Assessing photo quality with geo-context and crowdsourced photos

Automatic photo quality assessment emerged as a hot topic in recent years for its potential in numerous applications. Most existing approaches to photo quality assessment have predominantly focused on image content itself, while ignoring various contexts such as the associated geo-location and timestamp. However, such a universal aesthetic assessment model may not work well with significantly different contexts, since the photography rules are always scene and context dependent. In real cases, professional photographers use different photography knowledge when shooting various scenes in different places. Motivated by this observation, we leverage the geo-context information associated with photos for visual quality assessment. Specifically, we propose in this paper a Scene-Dependent Aesthetic Model (SDAM) to assess photo quality, by jointly leveraging the geo-context and visual content. Geo-contextual leveraged searching is performed to obtain relevant images with similar content to discover the scene-dependent photography principles for accurate photo quality assessment.

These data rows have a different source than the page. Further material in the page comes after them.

(* ===== verification/Mp4Bytes.v ===== *)
(** MP4 at the level of bytes ([media/mp4reader.go]): the search for the movie duration,
    the bounded scan of the initialization boxes, the rewriting of a fragment's header,
    the parameter sets taken out of a sample, and the in-memory seekable writer.

    A file is its bytes.  The parser of the initialization segment is mediacommon's: it
    is a parameter. *)

From S2P Require Import Prelude Float64 H264.

#[local] Open Scope list_scope.

Abbreviation bytes := (list Z).

Definition len (b : bytes) : Z := Z.of_nat (length b).

(** [b[i:j]]. *)
Definition slice (b : bytes) (i j : Z) : bytes := take (Z.to_nat (j - i)) (drop (Z.to_nat i) b).

(** [copy(b[i:], p)] for a [p] that fits. *)
Definition overlay (b : bytes) (i : Z) (p : bytes) : bytes :=
  take (Z.to_nat i) b ++ p ++ drop (Z.to_nat i + length p) b.

(** [binary.BigEndian]'s [Uint32] and [Uint64], by the number of bytes, and their
    [Put] counterparts. *)
Definition be (b : bytes) : Z := fold_left (fun a x => a * 256 + x) b 0.

Fixpoint put_be (n : nat) (v : Z) : bytes :=
  match n with
  | O => []
  | S n => (v / 2 ^ (8 * Z.of_nat n)) mod 256 :: put_be n v
  end.

(** The four-character codes. *)
Definition fourcc (s : string) : bytes := (fun a => Z.of_N (Ascii.N_of_ascii a)) <$> String.list_ascii_of_string s.

Definition BoxTypeMoov : bytes := fourcc "moov".
Definition BoxTypeMvhd : bytes := fourcc "mvhd".
Definition BoxTypeMoof : bytes := fourcc "moof".
Definition BoxTypeMfhd : bytes := fourcc "mfhd".
Definition BoxTypeTraf : bytes := fourcc "traf".
Definition BoxTypeTfhd : bytes := fourcc "tfhd".
Definition BoxTypeTfdt : bytes := fourcc "tfdt".

(** [io.ReadFull] of [n] bytes at [pos]; [None] when the file ends before. *)
Definition ReadFull (f : bytes) (pos n : Z) : option bytes :=
  if (0 <=? pos) && (pos + n <=? len f) then Some (slice f pos (pos + n)) else None.

(** [Seek] relative to [pos]; a position before the file, or past what an [int64]
    holds, is an error. *)
Definition seek (pos off : Z) : option Z :=
  if (0 <=? pos + off) && (pos + off <=? max_int64) then Some (pos + off) else None.

(** ** The movie duration *)

(** [time.Duration(float64(ticks) / float64(scale) * float64(time.Second))]; a value out
    of range, which Go leaves to the implementation, counts as zero. *)
Definition ticks_duration (ticks scale : Z) : Z :=
  default 0 (f64_trunc (fmul (fdiv (f64_of_Z ticks) (f64_of_Z scale)) (f64_of_Z Second))).

Definition parseMvhd (f : bytes) (pos : Z) : result string Z :=
  match ReadFull f pos 1, ReadFull f (pos + 1) 3 with
  | Some version, Some _ =>
      if be version =? 0 then
        match ReadFull f (pos + 4) 16 with
        | Some buf =>
            let timescale := be (slice buf 8 12) in
            if timescale =? 0 then Ok 0 else Ok (ticks_duration (be (slice buf 12 16)) timescale)
        | None => Err "EOF"%string
        end
      else
        match ReadFull f (pos + 4) 28 with
        | Some buf =>
            let timescale := be (slice buf 16 20) in
            if timescale =? 0 then Ok 0 else Ok (ticks_duration (be (slice buf 20 28)) timescale)
        | None => Err "EOF"%string
        end
  | _, _ => Err "EOF"%string
  end.

(** [None] when the fuel runs out. *)
Fixpoint find_mvhd (fuel : nat) (f : bytes) (pos end_ : Z) : option (result string Z) :=
  match fuel with
  | O => None
  | S fuel =>
      if end_ <=? pos then Some (Err "mvhd box not found"%string)
      else match ReadFull f pos 8 with
      | None => Some (Err "read box header in moov"%string)
      | Some h =>
          let size := be (slice h 0 4) in
          let next :=
            if size =? 1 then
              match ReadFull f (pos + 8) 8 with
              | None => None
              | Some ext => Some (pos + 16, i64 (i64 (be ext) - 16))
              end
            else Some (pos + 8, size - 8) in
          match next with
          | None => Some (Err "EOF"%string)
          | Some (pos, size) =>
              if bool_decide (slice h 4 8 = BoxTypeMvhd) then Some (parseMvhd f pos)
              else match seek pos size with
                   | None => Some (Err "seek"%string)
                   | Some pos => find_mvhd fuel f pos end_
                   end
          end
      end
  end.

Definition findMvhdDuration (fuel : nat) (f : bytes) (pos moovSize : Z) : option (result string Z) :=
  find_mvhd fuel f pos (i64 (pos + moovSize)).

Fixpoint probeMoovDuration (fuel : nat) (f : bytes) (pos : Z) : option (result string Z) :=
  match fuel with
  | O => None
  | S fuel =>
      match ReadFull f pos 8 with
      | None => Some (Err "read box header"%string)
      | Some h =>
          let size := be (slice h 0 4) in
          let next :=
            if size =? 1 then
              match ReadFull f (pos + 8) 8 with
              | None => Err "read extended size"%string
              | Some ext => Ok (pos + 16, i64 (i64 (be ext) - 16))
              end
            else if size =? 0 then Err "unsupported box size 0"%string
            else Ok (pos + 8, size - 8) in
          match next with
          | Err e => Some (Err e)
          | Ok (pos, size) =>
              if bool_decide (slice h 4 8 = BoxTypeMoov) then findMvhdDuration fuel f pos size
              else match seek pos size with
                   | None => Some (Err "skip box"%string)
                   | Some pos => probeMoovDuration fuel f pos
                   end
          end
      end
  end.

(** ** The initialization boxes *)

Definition init_limit : Z := 8 * 2 ^ 20.

Section init.
Context {Init : Type} (Unmarshal : bytes -> result string Init).

(** The loop of [readRecordingInit] from [offset]. *)
Fixpoint init_scan (fuel : nat) (f : bytes) (offset : Z) : option (result string (Init * Z)) :=
  match fuel with
  | O => None
  | S fuel =>
      if init_limit <=? offset then Some (Err "recording init exceeds 8 MiB"%string)
      else match ReadFull f offset 8 with
      | None => Some (Err "EOF"%string)
      | Some header =>
          let size := be (slice header 0 4) in
          let sized :=
            if size =? 1 then
              match ReadFull f (offset + 8) 8 with
              | None => None
              | Some ext => Some (be ext, 16)
              end
            else Some (size, 8) in
          match sized with
          | None => Some (Err "EOF"%string)
          | Some (size, minSize) =>
              if (size <? minSize) || (init_limit - offset <? size)
              then Some (Err "invalid recording init box size"%string)
              else
                let offset := offset + size in
                if bool_decide (slice header 4 8 = BoxTypeMoov)
                then Some (let? init := Unmarshal (slice f 0 offset) in Ok (init, offset))
                else init_scan fuel f offset
          end
      end
  end.

Definition readRecordingInit (fuel : nat) (f : bytes) : option (result string (Init * Z)) := init_scan fuel f 0.

End init.

(** ** Rewriting a fragment's header *)

(** A box header at [i]: its size and type, when the box fits the data. *)
Definition box_at (data : bytes) (i : Z) : option (Z * bytes) :=
  if len data <? i + 8 then None
  else
    let boxSize := be (slice data i (i + 4)) in
    if (boxSize <? 8) || (len data <? i + boxSize) then None
    else Some (boxSize, slice data (i + 4) (i + 8)).

(** The track id of the last [tfhd] of a traf's payload. *)
Fixpoint traf_track (fuel : nat) (data : bytes) (i : Z) (trackID : Z) : Z :=
  match fuel with
  | O => trackID
  | S fuel =>
      match box_at data i with
      | None => trackID
      | Some (boxSize, boxType) =>
          traf_track fuel data (i + boxSize)
            (if bool_decide (boxType = BoxTypeTfhd) && (16 <=? boxSize) then be (slice data (i + 12) (i + 16)) else trackID)
      end
  end.

(** The loop over the boxes of [data] from [i], changing each in place. *)
Fixpoint patch_boxes (patch : bytes -> Z -> Z -> bytes -> bytes) (fuel : nat) (data : bytes) (i : Z) : bytes :=
  match fuel with
  | O => data
  | S fuel =>
      match box_at data i with
      | None => data
      | Some (boxSize, boxType) => patch_boxes patch fuel (patch data i boxSize boxType) (i + boxSize)
      end
  end.

Definition patch_tfdt (baseTime : Z) (data : bytes) (i boxSize : Z) (boxType : bytes) : bytes :=
  if bool_decide (boxType = BoxTypeTfdt) && (16 <=? boxSize) then
    if be (slice data (i + 8) (i + 9)) =? 0 then overlay data (i + 12) (put_be 4 (u32 baseTime))
    else if 20 <=? boxSize then overlay data (i + 12) (put_be 8 baseTime) else data
  else data.

(** Every turn of these loops passes a box of at least eight bytes, so the length of
    the data is fuel enough. *)
Definition patchTraf (data : bytes) (baseTimes : gmap Z Z) : bytes :=
  match baseTimes !! traf_track (length data) data 0 0 with
  | None => data
  | Some baseTime => patch_boxes (patch_tfdt baseTime) (length data) data 0
  end.

Definition patch_box (seqNum : Z) (baseTimes : gmap Z Z) (data : bytes) (i boxSize : Z) (boxType : bytes) : bytes :=
  if bool_decide (boxType = BoxTypeMfhd) then
    if 16 <=? boxSize then overlay data (i + 12) (put_be 4 seqNum) else data
  else if bool_decide (boxType = BoxTypeTraf) then
    overlay data (i + 8) (patchTraf (slice data (i + 8) (i + boxSize)) baseTimes)
  else data.

Definition patchMoof (data : bytes) (seqNum : Z) (baseTimes : gmap Z Z) : bytes :=
  patch_boxes (patch_box seqNum baseTimes) (length data) data 8.

(** ** Parameter sets inside a sample *)

Definition is_param_set (nalType : Z) : bool := (nalType =? NALUTypeSPS) || (nalType =? NALUTypePPS).

(** The loop over the length-prefixed NAL units from [pos]. *)
Fixpoint strip_loop (fuel : nat) (payload : bytes) (pos : Z) (cleaned : bytes) : bytes :=
  match fuel with
  | O => cleaned
  | S fuel =>
      if len payload <=? pos + 4 then cleaned
      else
        let nalLen := be (slice payload pos (pos + 4)) in
        if len payload <? pos + 4 + nalLen then cleaned
        else
          let nalType := Z.land (be (slice payload (pos + 4) (pos + 5))) 31 in
          strip_loop fuel payload (pos + 4 + nalLen)
            (if is_param_set nalType then cleaned else cleaned ++ slice payload pos (pos + 4 + nalLen))
  end.

Definition strip_sample (payload : bytes) : bytes :=
  if len payload <? 5 then payload
  else if negb (is_param_set (Z.land (be (slice payload 4 5)) 31)) then payload
  else match strip_loop (length payload) payload 0 [] with
       | [] => payload
       | cleaned => cleaned
       end.

(** ** Parts of one track *)

Record Sample := mkSample { smp_Duration : Z; smp_IsNonSyncSample : bool; smp_Payload : bytes }.
Record PartTrack := mkPartTrack { pt_ID : Z; pt_BaseTime : Z; pt_Samples : list Sample }.
Record Part := mkPart { pa_SequenceNumber : Z; pa_Tracks : list PartTrack }.

Definition stripInBandParamSets (tr : PartTrack) : PartTrack :=
  mkPartTrack (pt_ID tr) (pt_BaseTime tr)
    ((fun s => mkSample (smp_Duration s) (smp_IsNonSyncSample s) (strip_sample (smp_Payload s))) <$> pt_Samples tr).

(** What [ServeHLSSegment] makes of one part it read, and of all of them. *)
Definition split_part (isVideo : Z -> bool) (p : Part) : list Part :=
  let tracks := (fun tr => if isVideo (pt_ID tr) then stripInBandParamSets tr else tr) <$> pa_Tracks p in
  match tracks with
  | _ :: _ :: _ => (fun tr => mkPart (pa_SequenceNumber p) [tr]) <$> tracks
  | _ => [mkPart (pa_SequenceNumber p) tracks]
  end.

Definition single_track_parts (isVideo : Z -> bool) (parts : list Part) : list Part := parts ≫= split_part isVideo.

(** ** The seekable buffer *)

Record writeSeeker := mkWriteSeeker { ws_buf : bytes; ws_pos : Z }.

(** [None] is the panic of [bytes.Buffer.Truncate] past the end. *)
Definition Write (p : bytes) (ws : writeSeeker) : option writeSeeker :=
  if ws_pos ws <? len (ws_buf ws) then
    let n := len (ws_buf ws) - ws_pos ws in
    let buf := overlay (ws_buf ws) (ws_pos ws) (take (Z.to_nat n) p) in
    let pos := ws_pos ws + len p in
    if len buf <? pos then None else Some (mkWriteSeeker buf pos)
  else Some (mkWriteSeeker (ws_buf ws ++ p) (ws_pos ws + len p)).

Inductive Whence := SeekStart | SeekCurrent | SeekEnd.

Definition Seek (offset : Z) (whence : Whence) (ws : writeSeeker) : result string writeSeeker :=
  let newPos := match whence with
                | SeekStart => offset
                | SeekCurrent => ws_pos ws + offset
                | SeekEnd => len (ws_buf ws) + offset
                end in
  if newPos <? 0 then Err "negative seek position"%string
  else Ok (mkWriteSeeker (ws_buf ws ++ replicate (Z.to_nat (newPos - len (ws_buf ws))) 0) newPos).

To overcome the problem that in many cases the number of the contextually searched images is insufficient for learning the SDAM, we adopt transfer learning to utilize auxiliary photos within the same scene category from other locations for learning photography rules. Extensive experiments shows that the proposed SDAM scheme indeed improves the photo quality assessment accuracy via leveraging photo geo-contexts, compared with traditional universal aesthetic models.